Entrei para o barco, fui para o porão. O que mais me lembro é do barulho, tudo ressoava com muito barulho, até o mar a bater no barco. E depois veio o enjoo. De resto foi jogar à lerpa desde que partimos até que chegámos.
Pergunta – Algum dos soldados admitiu que aquela podia ser a última viagem, sem regresso?
Joaquim – Eu não me apercebi disso. E eu próprio não cheguei a ter essa noção.

Mário, furriel de Minas e Armadilhas, embarcou de Lisboa para a Guiné. Fez uma escala breve em Bissau e seguiu para Gadamael, um nome que não vinha nos mapas.
Mário – Recordo perfeitamente a partida no Uíge. Tinha-me despedido da minha mãe mas ela arranjou o pretexto de me entregar uma escova de dentes e um pente para se despedir novamente.
Lembro-me de ter partido. E quando o barco começa a afastar-se. Há uma colega meu que tem um ataque de histerismo. Ou medo, ou que foi, ficou ali a tremer. E eu dei-lhe duas bofetadas e ele acalmou. De resto, não me recordo de nada da viagem. Só da chegada a Bissau.

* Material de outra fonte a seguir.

(** * Verification of the project bootstrapper [init.py]

    The script is a linear sequence of filesystem operations and external
    process invocations.  The development models

    - pathlib paths and their string rendering ([Path], [str_path]);
    - the project tree as a finite-map tree ([node], [FS]);
    - Python's exceptions, [print] and [subprocess.run] as a small
      state / trace / error monad ([M]);
    - every method of [ProjectInitializer] and [main].

    External programs (venv creation, pip, pre-commit) are not part of the
    repository: they are a parameter [exec] of the whole development, a
    function from the command line and the project tree to a return code
    and a new project tree.  What they write to the terminal is not
    observed.  File metadata (permissions, timestamps, symbolic links) is
    not part of the state: a node is either a regular file with its
    contents or a directory with its entries.

    The first part holds the model, translated from [init.py] method by
    method, and the vocabulary of the statements; the second part the
    lemmas and the theorems. *)

From Stdlib Require Import ZArith.
From stdpp Require Import gmap strings list fin_maps.

Set Warnings "-register-all,-clear-no-such-hyp".



(** ** Paths (pathlib) *)

Module PathLib.

(** A pure path: the anchor (drive and root, e.g. "/" or "C:\") and the
    remaining components. *)
Record Path := mkPath { anchor : string; parts : list string }.

(** [p / name] for a name that is a single relative component. *)
Definition joinpath (p : Path) (name : string) : Path :=
  {| anchor := anchor p; parts := parts p ++ [name] |}.

Fixpoint join (sep : string) (l : list string) : string :=
  match l with
  | [] => ""
  | [x] => x
  | x :: l' => x +:+ sep +:+ join sep l'
  end.

(** [str(p)]; [sep] is the separator of the path flavour of the running
    interpreter (independent of what [platform.system] reports). *)
Definition str_path (sep : string) (p : Path) : string :=
  match anchor p, parts p with
  | "", [] => "."
  | a, l => a +:+ join sep l
  end.

End PathLib.
Export PathLib.

Notation "p // name" := (joinpath p name) (at level 40, left associativity).

(** ** The project tree *)

Module FileSystem.

(** A location below the project root, as the list of its components. *)
Definition path := list string.

Inductive node :=
| File (data : string)
| Dir (entries : gmap string node).

(** The entries of the project root (which is a directory). *)
Abbreviation FS := (gmap string node).

Fixpoint lookup_node (n : node) (p : path) : option node :=
  match p with
  | [] => Some n
  | c :: p' =>
      match n with
      | Dir m => match m !! c with
                 | Some n' => lookup_node n' p'
                 | None => None
                 end
      | File _ => None
      end
  end.

(** [os.stat]: the node at [p], if every component resolves. *)
Definition stat (fs : FS) (p : path) : option node := lookup_node (Dir fs) p.

(** [Path.exists()] *)
Definition path_exists (fs : FS) (p : path) : bool :=
  match stat fs p with Some _ => true | None => false end.

Definition is_dir (fs : FS) (p : path) : bool :=
  match stat fs p with Some (Dir _) => true | _ => false end.

Definition is_file (fs : FS) (p : path) : bool :=
  match stat fs p with Some (File _) => true | _ => false end.

(** Bind the name at [p] to [x]; the parent of [p] has to be an existing
    directory.  [None] when it is not. *)
Fixpoint put_node (n : node) (p : path) (x : node) : option node :=
  match p with
  | [] => Some x
  | c :: p' =>
      match n with
      | Dir m =>
          match p' with
          | [] => Some (Dir (<[c := x]> m))
          | _ => match m !! c with
                 | Some n' =>
                     match put_node n' p' x with
                     | Some n'' => Some (Dir (<[c := n'']> m))
                     | None => None
                     end
                 | None => None
                 end
          end
      | File _ => None
      end
  end.

Definition put (fs : FS) (p : path) (x : node) : option FS :=
  match p with
  | [] => None
  | _ => match put_node (Dir fs) p x with
         | Some (Dir m) => Some m
         | _ => None
         end
  end.

End FileSystem.
Export FileSystem.

(** ** Exceptions, events and the monad of the script *)

Module Py.

Inductive oserror :=
| FileNotFoundError
| FileExistsError
| IsADirectoryError
| NotADirectoryError
| PermissionError.

(** [CalledProcessError] and [OSError] derive from [Exception];
    [SystemExit] derives from [BaseException] only. *)
Inductive exn :=
| CalledProcessError (returncode : Z) (cmd : list string)
| OSError (k : oserror)
| SystemExit (code : Z).

Definition is_Exception (e : exn) : bool :=
  match e with
  | SystemExit _ => false
  | _ => true
  end.

Definition is_CalledProcessError (e : exn) : bool :=
  match e with
  | CalledProcessError _ _ => true
  | _ => false
  end.

Inductive result (A : Type) :=
| Ok (a : A)
| Raise (e : exn).
Arguments Ok {A} a.
Arguments Raise {A} e.

(** The methods of [ProjectInitializer] whose calls are observed. *)
Inductive method :=
| CreateVirtualEnvironment
| InstallDependencies
| SetupEnvironmentFile
| CreateProjectDirectories
| SetupGitHooks
| CreateClaudeConfig
| PrintNextSteps.

(** What an observer of the running script sees, in order. *)
Inductive event :=
| EvCall (m : method)
| EvReturn (m : method)
| EvPrint (line : string)
| EvExec (argv : list string)
| EvRaise (e : exn).

(** What an external program does: it runs to completion with a return
    code and a new project tree, or it cannot be started. *)
Inductive proc_outcome :=
| Exited (returncode : Z) (fs' : FS)
| NotStarted (k : oserror).

Definition M (A : Type) : Type := FS → result A * FS * list event.

Definition ret {A} (a : A) : M A := λ fs, (Ok a, fs, []).

Definition bind {A B} (m : M A) (k : A → M B) : M B := λ fs,
  match m fs with
  | (Ok a, fs', t) => let '(r, fs'', t') := k a fs' in (r, fs'', t ++ t')
  | (Raise e, fs', t) => (Raise e, fs', t)
  end.

Definition raise {A} (e : exn) : M A := λ fs, (Raise e, fs, [EvRaise e]).

Definition emit (ev : event) : M unit := λ fs, (Ok tt, fs, [ev]).

Definition get_fs : M FS := λ fs, (Ok fs, fs, []).

Definition set_fs (fs' : FS) : M unit := λ _, (Ok tt, fs', []).

(** [try: body / except ...: handler]; [handler e = None] when no
    [except] clause matches [e]. *)
Definition try_except {A} (body : M A) (handler : exn → option (M A)) : M A :=
  λ fs,
  match body fs with
  | (Ok a, fs', t) => (Ok a, fs', t)
  | (Raise e, fs', t) =>
      match handler e with
      | Some h => let '(r, fs'', t') := h fs' in (r, fs'', t ++ t')
      | None => (Raise e, fs', t)
      end
  end.

Definition res {A} (x : result A * FS * list event) : result A := x.1.1.
Definition fs_of {A} (x : result A * FS * list event) : FS := x.1.2.
Definition trace {A} (x : result A * FS * list event) : list event := x.2.

Definition succeeded {A} (r : result A) : bool :=
  match r with Ok _ => true | Raise _ => false end.

(** Exit status of the interpreter when the program ends with [r]. *)
Definition exit_status {A} (r : result A) : Z :=
  match r with
  | Ok _ => 0
  | Raise (SystemExit c) => c
  | Raise _ => 1
  end.

End Py.
Export Py.

Declare Scope py_scope.
Delimit Scope py_scope with py.
Notation "x <- c ;; k" := (bind c (λ x, k))
  (at level 100, c at next level, right associativity) : py_scope.
Notation "c ;;; k" := (bind c (λ _, k))
  (at level 100, right associativity) : py_scope.
Open Scope py_scope.

(** ** Library calls used by the script *)

Module PyLib.

(** The errno of a failed path resolution: a regular file in the way
    gives ENOTDIR, a missing entry ENOENT. *)
Fixpoint resolve_error (n : node) (p : path) : oserror :=
  match p with
  | [] => FileNotFoundError
  | c :: p' =>
      match n with
      | File _ => NotADirectoryError
      | Dir m => match m !! c with
                 | Some n' => resolve_error n' p'
                 | None => FileNotFoundError
                 end
      end
  end.

(** Create or replace the entry at [p]. *)
Definition create (p : path) (x : node) : M unit := λ fs,
  match put fs p x with
  | Some fs' => (Ok tt, fs', [])
  | None => raise (OSError (resolve_error (Dir fs) p)) fs
  end.

Definition print (line : string) : M unit := emit (EvPrint line).

(** [sys.exit(code)] *)
Definition sys_exit {A} (code : Z) : M A := raise (SystemExit code).

(** [p.exists()] *)
Definition exists_ (p : path) : M bool := λ fs, (Ok (path_exists fs p), fs, []).

(** [p.mkdir(exist_ok=True)] *)
Definition mkdir_exist_ok (p : path) : M unit := λ fs,
  match stat fs p with
  | Some (Dir _) => (Ok tt, fs, [])
  | Some (File _) => raise (OSError FileExistsError) fs
  | None => create p (Dir ∅) fs
  end.

(** [p.touch()]: an existing entry only has its timestamp bumped, a
    missing one becomes an empty regular file. *)
Definition touch (p : path) : M unit := λ fs,
  match stat fs p with
  | Some _ => (Ok tt, fs, [])
  | None => create p (File "") fs
  end.

(** [p.write_text(data)] *)
Definition write_text (p : path) (data : string) : M unit := λ fs,
  match stat fs p with
  | Some (Dir _) => raise (OSError IsADirectoryError) fs
  | _ => create p (File data) fs
  end.

Definition basename (p : path) : string := default "" (last p).

(** [shutil.copy(src, dst)]: the source is opened first; a destination
    that is a directory receives a file named like the source. *)
Definition shutil_copy (src dst : path) : M unit := λ fs,
  match stat fs src with
  | None => raise (OSError (resolve_error (Dir fs) src)) fs
  | Some (Dir _) => raise (OSError IsADirectoryError) fs
  | Some (File data) =>
      let dst' := if is_dir fs dst then dst ++ [basename src] else dst in
      write_text dst' data fs
  end.

(** [for x in l: body(x)] *)
Fixpoint for_each {A} (l : list A) (body : A → M unit) : M unit :=
  match l with
  | [] => ret tt
  | x :: l' => body x ;;; for_each l' body
  end.

(** A method call, as the observer sees it: entered, and left again
    unless an exception escapes. *)
Definition call {A} (m : method) (body : M A) : M A :=
  emit (EvCall m) ;;; r <- body ;; emit (EvReturn m) ;;; ret r.

End PyLib.
Export PyLib.

(** ** The interpreter and its surroundings *)

Record Runtime := {
  (** what running an external command does to the project tree *)
  exec : list string → FS → proc_outcome;
  (** [str(e)] for an exception object *)
  str_exn : exn → string;
  (** separator of the interpreter's path flavour *)
  sep : string;
  sys_executable : string;
  (** [Path(__file__).parent] *)
  file_parent : Path;
  (** [platform.system()] *)
  platform_system : string
}.

(** [subprocess.run(argv, check=True)] *)
Definition subprocess_run_check (rt : Runtime) (argv : list string) : M unit :=
  emit (EvExec argv) ;;;
  fs <- get_fs ;;
  match exec rt argv fs with
  | NotStarted k => raise (OSError k)
  | Exited rc fs' =>
      set_fs fs' ;;;
      if bool_decide (rc = 0%Z) then ret tt
      else raise (CalledProcessError rc argv)
  end.

(** ** [class ProjectInitializer] *)

Record ProjectInitializer := {
  project_root : Path;
  venv_name : string;
  os_type : string
}.

Definition nl : string := String (Ascii.ascii_of_nat 10) "".

Definition pre_commit_content : string :=
"repos:
  - repo: https://github.com/psf/black
    rev: v25.1.0
    hooks:
      - id: black
        language_version: python3
  - repo: https://github.com/pre-commit/mirrors-mypy
    rev: v1.5.0
    hooks:
      - id: mypy
        additional_dependencies: [types-requests]
".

Jorge, voluntário para os Fuzileiros, partiu de Lisboa para Moçambique, em 1968, sem amarras ao cais da partida. Um adeus português sem saudade: na memória ficou apenas o registo da farra da despedida.
Jorge – Formámos um grupo, fomos para o Bairro Alto, prostitutas, bebida, de manhã apresentámo-nos na Unidade e fomos para o embarque.
Entrámos de rompante no barco, queríamos ser os primeiros, sem ligar nenhuma aos familiares. Era eu e mais 2.499, no Vera Cruz. Tínhamos comprado uma arca de porão que enchemos com garrafas de água-ardente, latas de chouriço, e até chegarmos a Luanda, que foi a primeira paragem, nem pusemos os pés no refeitório.
Em Luanda desembarcámos e voltámos a embriagar-nos. E depois embarcámos e fomos até Moçambique. E lá desfilámos então em Lourenço Marques.

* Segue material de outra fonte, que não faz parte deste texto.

(** * Web-Scrapers: a shallow embedding of [avito_scraper.py] and
      [jumia_scraper.py], and the properties of their harvesting engine.

    Conventions of the embedding.
    - A Python [str] is a list of Unicode code points ([pystr]); [len],
      [in], [startswith], [strip], [replace] and [split] are defined on it.
    - A Python [float] delay is an exact rational ([Q]); the throttle only
      compares delays and scales them by the constants 0.9, 1.2 and 2.
    - A [set] of strings is a [gset pystr]; the file system is a finite map
      from path to content.
    - Mutable objects are threaded explicitly: every method takes the state
      it reads and returns the state it leaves.
    - [response.text] parsed by BeautifulSoup is a [soup]: the answers of
      the document to the queries the scrapers make. *)

From Stdlib Require Import QArith Qminmax Lqa.
From Stdlib Require Import ZArith NArith Lia List Ascii String DecimalString.
From stdpp Require Import base gmap sets list strings.

Import ListNotations.

(* ===================================================================== *)
(** * Python strings                                                      *)
(* ===================================================================== *)

Module Py.

Local Open Scope N_scope.

(** A [str]: its code points, in order. *)
Definition pystr : Type := list N.

(** An ASCII literal of the source. *)
Definition lit (s : string) : pystr :=
  List.map N_of_ascii (list_ascii_of_string s).

Definition LF : N := 10.
Definition CR : N := 13.
Definition DQUOTE : N := 34.

(** [str == str] *)
Fixpoint eqb (s t : pystr) : bool :=
  match s, t with
  | [], [] => true
  | c :: s', d :: t' => (c =? d) && eqb s' t'
  | _, _ => false
  end.

(** [s.startswith(p)] *)
Fixpoint startswith (s p : pystr) : bool :=
  match p, s with
  | [], _ => true
  | d :: p', c :: s' => (c =? d) && startswith s' p'
  | _ :: _, [] => false
  end.

(** [p in s] for strings: [p] occurs as a contiguous slice of [s]. *)
Fixpoint contains (s p : pystr) : bool :=
  startswith s p ||
  match s with
  | [] => false
  | _ :: s' => contains s' p
  end.

(** The characters [str.strip()] removes: the code points for which
    [str.isspace] holds. *)
Definition is_space (c : N) : bool :=
  ((9 <=? c) && (c <=? 13)) || ((28 <=? c) && (c <=? 32))
  || (c =? 133) || (c =? 160) || (c =? 5760)
  || ((8192 <=? c) && (c <=? 8202))
  || (c =? 8232) || (c =? 8233) || (c =? 8239) || (c =? 8287)
  || (c =? 12288).

Fixpoint lstrip (s : pystr) : pystr :=
  match s with
  | [] => []
  | c :: s' => if is_space c then lstrip s' else s
  end.

Definition rstrip (s : pystr) : pystr := rev (lstrip (rev s)).

(** [s.strip()] *)
Definition strip (s : pystr) : pystr := rstrip (lstrip s).

(** [s.replace(c, d)] for one-character [c] and [d]. *)
Definition replace_char (c d : N) (s : pystr) : pystr :=
  List.map (fun x => if x =? c then d else x) s.

(** [s.split(sep)] for a one-character separator: always at least one
    piece, empty pieces kept. *)
Fixpoint split_aux (sep : N) (cur : pystr) (s : pystr) : list pystr :=
  match s with
  | [] => [cur]
  | c :: s' =>
      if c =? sep then cur :: split_aux sep [] s'
      else split_aux sep (cur ++ [c]) s'
  end.

Definition split (sep : N) (s : pystr) : list pystr := split_aux sep [] s.

(** [sep.join(parts)] *)
Fixpoint join (sep : pystr) (parts : list pystr) : pystr :=
  match parts with
  | [] => []
  | [p] => p
  | p :: rest => p ++ sep ++ join sep rest
  end.

(** [str(n)] for a non-negative [int]. *)
Definition str_of_nat (n : nat) : pystr :=
  lit (NilEmpty.string_of_uint (Nat.to_uint n)).

(** What a text-mode [open(..., 'r')] hands out: universal newlines,
    every [\r\n] and every lone [\r] read as [\n]. *)
Fixpoint universal_newlines (s : pystr) : pystr :=
  match s with
  | [] => []
  | c :: rest =>
      if c =? CR then
        match rest with
        | d :: rest' =>
            if d =? LF then LF :: universal_newlines rest'
            else LF :: universal_newlines rest
        | [] => [LF]
        end
      else c :: universal_newlines rest
  end.

Fixpoint lines_aux (cur : pystr) (s : pystr) : list pystr :=
  match s with
  | [] => match cur with [] => [] | _ => [cur] end
  | c :: s' =>
      if c =? LF then (cur ++ [LF]) :: lines_aux [] s'
      else lines_aux (cur ++ [c]) s'
  end.

(** [for line in f]: the lines of a text file, each with its terminator,
    the last one without when the file does not end in one. *)
Definition file_lines (content : pystr) : list pystr :=
  lines_aux [] (universal_newlines content).

(** Truthiness of a [str]. *)
Definition truthy (s : pystr) : bool :=
  match s with [] => false | _ => true end.

End Py.

Import Py.

(* ===================================================================== *)
(** * [SmartRateLimiter]: the adaptive throttle                           *)
(* ===================================================================== *)

Module Throttle.

Local Open Scope Q_scope.

Record SmartRateLimiter : Type := mkLimiter {
  base_delay : Q;
  max_delay : Q;
  current_delay : Q;
  success_count : nat;
  error_count : nat
}.

(** [SmartRateLimiter.__init__] *)
Definition init (base_delay max_delay : Q) : SmartRateLimiter :=
  mkLimiter base_delay max_delay base_delay 0 0.

(** Python's [max(a, b)]: [b] when [b > a], otherwise [a]. *)
Definition py_max (a b : Q) : Q :=
  match a ?= b with Lt => b | _ => a end.

(** Python's [min(a, b)]: [b] when [b < a], otherwise [a]. *)
Definition py_min (a b : Q) : Q :=
  match b ?= a with Lt => b | _ => a end.

(** [record_success] *)
Definition record_success (r : SmartRateLimiter) : SmartRateLimiter :=
  let sc := S (success_count r) in
  if (15 <=? sc)%nat then
    mkLimiter (base_delay r) (max_delay r)
              (py_max (base_delay r) (current_delay r * (9 # 10)))
              0 0
  else
    mkLimiter (base_delay r) (max_delay r) (current_delay r) sc 0.

(** The status codes [record_error] is called with: [None] or an [int]. *)
Definition is_429 (status_code : option Z) : bool :=
  match status_code with
  | Some c => (c =? 429)%Z
  | None => false
  end.

(** [record_error] *)
Definition record_error (status_code : option Z) (r : SmartRateLimiter)
  : SmartRateLimiter :=
  let ec := S (error_count r) in
  if is_429 status_code then
    mkLimiter (base_delay r) (max_delay r)
              (py_min (max_delay r) (current_delay r * 2))
              0 ec
  else if (5 <=? ec)%nat then
    mkLimiter (base_delay r) (max_delay r)
              (py_min (max_delay r) (current_delay r * (12 # 10)))
              0 ec
  else
    mkLimiter (base_delay r) (max_delay r) (current_delay r) 0 ec.

(** One call made on the throttle by a worker. *)
Inductive call : Type :=
| Success
| Error (status_code : option Z).

Definition step (r : SmartRateLimiter) (c : call) : SmartRateLimiter :=
  match c with
  | Success => record_success r
  | Error sc => record_error sc r
  end.

(** A finite sequence of calls, first call first. *)
Definition run (calls : list call) (r : SmartRateLimiter) : SmartRateLimiter :=
  fold_left step calls r.

(** The delay lies between the limiter's floor and its ceiling. *)
Definition in_bounds (r : SmartRateLimiter) : Prop :=
  base_delay r <= current_delay r /\ current_delay r <= max_delay r.

End Throttle.

(* ===================================================================== *)
(** * [RotatingSessionManager]: the identity pool                         *)
(* ===================================================================== *)

Module Sessions.

(** A [requests.Session], as far as the scraper configures it: its
    default headers, in insertion order. *)
Record session : Type := mkSession {
  headers : list (pystr * pystr)
}.

Definition user_agents : list pystr := [
  lit "Mozilla/5.0 (Windows NT 10.0; Win64; x64) AppleWebKit/537.36 (KHTML, like Gecko) Chrome/120.0.0.0 Safari/537.36";
  lit "Mozilla/5.0 (Macintosh; Intel Mac OS X 10_15_7) AppleWebKit/537.36 (KHTML, like Gecko) Chrome/120.0.0.0 Safari/537.36";
  lit "Mozilla/5.0 (Windows NT 10.0; Win64; x64; rv:120.0) Gecko/20100101 Firefox/120.0";
  lit "Mozilla/5.0 (Macintosh; Intel Mac OS X 10_15_7) AppleWebKit/605.1.15 (KHTML, like Gecko) Version/17.0 Safari/605.1.15"
].

(** The session built by iteration [i] of the constructor's loop. *)
Definition make_session (i : nat) : session :=
  mkSession [
    (lit "User-Agent",
      nth (i mod length user_agents) user_agents []);
    (lit "Accept", lit "text/html,application/xhtml+xml,application/xml;q=0.9,image/avif,image/webp,image/apng,*/*;q=0.8");
    (lit "Accept-Language", lit "fr-FR,fr;q=0.9,en-US;q=0.8,en;q=0.7");
    (lit "DNT", lit "1");
    (lit "Connection", lit "keep-alive");
    (lit "Upgrade-Insecure-Requests", lit "1");
    (lit "Sec-Fetch-Dest", lit "document");
    (lit "Sec-Fetch-Mode", lit "navigate");
    (lit "Sec-Fetch-Site", lit "none");
    (lit "Sec-Fetch-User", lit "?1");
    (lit "Cache-Control", lit "max-age=0")
  ].

(** [headers[name]] *)
Fixpoint header (name : pystr) (hs : list (pystr * pystr)) : option pystr :=
  match hs with
  | [] => None
  | (k, v) :: hs' => if Py.eqb k name then Some v else header name hs'
  end.

Definition user_agent (s : session) : option pystr :=
  header (lit "User-Agent") (headers s).

Record RotatingSessionManager : Type := mkManager {
  sessions : list session;
  current_session : nat
}.

(** [RotatingSessionManager.__init__] *)
Definition init (num_sessions : nat) : RotatingSessionManager :=
  mkManager (List.map make_session (seq 0 num_sessions)) 0.

(** [get_session]: [None] is the [IndexError] of an empty pool. *)
Definition get_session (m : RotatingSessionManager)
  : option (session * RotatingSessionManager) :=
  match nth_error (sessions m) (current_session m) with
  | Some s =>
      Some (s, mkManager (sessions m)
                         (S (current_session m) mod length (sessions m)))
  | None => None
  end.

(** The sessions handed out by [k] calls in a row, first call first. *)
Fixpoint assign (k : nat) (m : RotatingSessionManager) : option (list session) :=
  match k with
  | O => Some []
  | S k' =>
      match get_session m with
      | Some (s, m') =>
          match assign k' m' with
          | Some l => Some (s :: l)
          | None => None
          end
      | None => None
      end
  end.

(** The pool after [k] calls of [get_session] in a row. *)
Fixpoint advance (k : nat) (m : RotatingSessionManager)
  : option RotatingSessionManager :=
  match k with
  | O => Some m
  | S k' =>
      match get_session m with
      | Some (_, m') => advance k' m'
      | None => None
      end
  end.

Em Angola (1965 – 67), na Guiné (1967 - 68), em Moçambique (1968 – 70), Joaquim, Mário e Jorge viveram diferentes experiências e situações militares.
Joaquim, cabo mecânico na PM, ficou oito meses em Luanda antes de receber a guia de marcha para o Norte, na sequência de um punição dada pelo comandante da Companhia e agravada pelos comandantes da Unidade e do Sector Militar.
Joaquim – Na prisão lembrei-me muito da família, comecei a entrar em depressão, comecei a ter dores de estômago muito violentas, vómitos. Quando lá foi o médico à Unidade mandou internar-me no Hospital Militar de Luanda. Estive lá trinta e tal dias, em exames e tratamentos, e quando tive alta já não regressei à Polícia Militar, fui para os Adidos, no Grafanil. E ali eu já sabia o que me esperava: com uma porrada, ia para a mato.  
E lá passei a ir nas colunas, a Santa Eulália, para os abastecimentos. Ainda me faltava muito tempo e eu arriscava, ia nas colunas como mecânico, a Santa Eulália, a Nambuangongo. De vez em quando as colunas eram atacadas. Mas eu nunca fui nas colunas que fiz. E quando comecei a ver que me faltava cada vez menos tempo eu comecei a fazer contas à vida. Longe dos companheiros com que aqui embarquei, integrado numa tropa que eu não conhecia de lado nenhum, mal por mal valia mais ficar no arame farpado no acampamento do que estar a arriscar. Comecei-me a cortar de ir nas colunas. E todas as noites, ao ir para a cama, lá riscava mais um dia no calendário. Às vezes, para me enganar a mim, mesmo, riscava logo quatro ou cinco dias de uma vez. E depois andava a quatro ou cinco dias a pensar que o tempo nunca mais passava.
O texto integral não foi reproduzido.